World's oldest cheese discovered alongside ancient mummies
Scientists have taken us on an incredible journey by extracting and analyzing DNA from the world’s oldest cheese samples, discovered alongside the ancient Tarim Basin mummies in Northwestern China. It’s fascinating to think about how our ancestors enjoyed cheese thousands of years ago.
These findings, dating back about 3,600 years, are revealing new information about the origins of kefir cheese and probiotic bacteria.
The research, published in the journal Cell, represents a significant step forward in understanding ancient dietary practices and microbial evolution.
Ancient dairy delicacy
The quest for these gastronomic answers began nearly two decades ago when a team of archaeologists uncovered curious white substances smeared on the heads and necks of several mummies in the Xiaohe cemetery of the Tarim Basin.

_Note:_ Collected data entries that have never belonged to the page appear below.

(** X21: the chat history of a room holds at most 100 messages, all of
    that room, newest first; a message of the room that is left out is
    not newer than any message returned; a room with at most 100 messages
    gets all of them; and when the query fails the history is empty. *)
Theorem chat_history_newest_hundred (answers : bool) (collection : list ChatDoc)
    (room : string) :
  let h := chat_history answers collection room in
  (length h <= 100)%nat /\
  (forall d, In d h -> In d collection /\ roomId d = room) /\
  StronglySorted newer_first h /\
  (forall d r, answers = true -> In d collection -> roomId d = room -> ~ In d h ->
               In r h -> (timestamp d <= timestamp r)%Z) /\
  (answers = true ->
   (length (List.filter (fun d => String.eqb (roomId d) room) collection) <= 100)%nat ->
   forall d, In d collection -> roomId d = room -> In d h) /\
  (answers = false -> h = []).
Proof.
  intros h. subst h. unfold chat_history, getByRoom.
  destruct answers.
  2:{ simpl. repeat split; try discriminate; try (intros; contradiction);
      [lia | apply SSorted_nil]. }
  set (l := merge_sort newer_first _).
  destruct (room_messages_sorted collection room) as [Hs Hin]. fold l in Hs, Hin.
  assert (Hsplit : l = firstn 100 l ++ skipn 100 l) by (symmetry; apply firstn_skipn).
  repeat split.
  - rewrite length_firstn. lia.
  - apply Hin. rewrite Hsplit. apply in_or_app. now left.
  - apply Hin. rewrite Hsplit. apply in_or_app. now left.
  - rewrite Hsplit in Hs. eapply StronglySorted_app_1_l. exact Hs.
  - intros d r _ Hd Hr Hout Hrin.
    assert (Hdl : In d l) by (apply Hin; auto).
    rewrite Hsplit in Hdl. apply in_app_or in Hdl as [Hd1 | Hd2]; [contradiction |].
    rewrite Hsplit in Hs.
    apply (StronglySorted_app_1_elem_of newer_first _ _ r d Hs);
      now apply list_elem_of_In.
  - intros _ Hlen d Hd Hr.
    assert (Hl : (length l <= 100)%nat).
    { unfold l. now rewrite merge_sort_Permutation. }
    rewrite firstn_all2 by exact Hl. apply Hin. auto.
  - discriminate.
Qed.

Lemma chat_history_newest_hundred_witness :
  map id (chat_history true sample_chat "room1") = ["m3"; "m4"; "m1"] /\
  forall d, In d sample_chat -> roomId d = "room1" ->
            In d (chat_history true sample_chat "room1").
Proof.
  split; [vm_compute; reflexivity |].
  apply (proj1 (proj2 (proj2 (proj2 (proj2
           (chat_history_newest_hundred true sample_chat "room1"))))));
    [reflexivity | vm_compute; lia].
Defined.

End ChatHistoryProps.

Section TranscriptProps.
Import Signaling Transcripts.








(** X24: no request reaches the health handler of the transcript router:
    the route [/:roomId], registered before [/health], takes every path
    that [/health] matches, so [GET /health] is answered by the handler
    that reads the transcripts of the room ["health"].  The other four
    handlers can all be reached. *)
Theorem health_route_is_shadowed :
  (forall m path, dispatch m path <> Some HHealth) /\
  dispatch GET ["health"] = Some HGetRoom /\
  (forall h, h <> HHealth -> exists m path, dispatch m path = Some h).
Proof.
  split; [|split].
  - intros m path. unfold dispatch, routes. cbn [List.find fst snd].
    destruct m; cbn [method_eqb andb].
    + destruct path as [|s [|s' path]]; cbn [matches seg_matches andb].
      * discriminate.
      * destruct (Js.truthy_str s) eqn:Hs; cbn [andb]; [discriminate|].
        destruct s; [|discriminate]. cbn. discriminate.
      * rewrite !andb_false_r.
        destruct path; cbn [matches];
          rewrite ?andb_false_r, ?andb_true_r;
          repeat match goal with |- context [if ?c then _ else _] => destruct c end;
          discriminate.
    + destruct (matches _ path); discriminate.
    + destruct (matches _ path); discriminate.
  - reflexivity.
  - intros h Hh. destruct h; try contradiction.
    + exists POST, ["save"]. reflexivity.
    + exists GET, ["room1"]. reflexivity.
    + exists DELETE, ["room1"]. reflexivity.
    + exists GET, ["room1"; "export"]. reflexivity.
Qed.

End TranscriptProps.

These ancient mummies, dating back about 3,300 to 3,600 years, have fascinated scientists for ages. They have wondered if the mysterious white substance found on them could be a type of fermented dairy product.
“This is the oldest known cheese sample ever discovered in the world,” said Qiaomei Fu, the study’s corresponding author at the Institute of Vertebrate Paleontology and Paleoanthropology, Chinese Academy of Sciences.
“Food items like cheese are extremely difficult to preserve over thousands of years, making this a rare and valuable opportunity. Studying the ancient cheese in great detail can help us better understand our ancestors’ diet and culture.”
Composition of the ancient cheese
Fast-forward to recent years, and advancements in ancient DNA analysis have finally allowed Fu and her team to unravel this ancient enigma.
The researchers successfully extracted mitochondrial DNA from the samples found in three different tombs in the Xiaohe cemetery.
The team identified both cow and goat DNA in the cheese samples, revealing that the ancient Xiaohe people made cheese in separate batches using different sources of animal milk – an intriguing deviation from the mixed-milk methods used in Middle Eastern and Greek cheesemaking.
Most remarkably, Fu and her colleagues recovered the DNA of microorganisms from the dairy samples, confirming that the white substances were indeed kefir cheese.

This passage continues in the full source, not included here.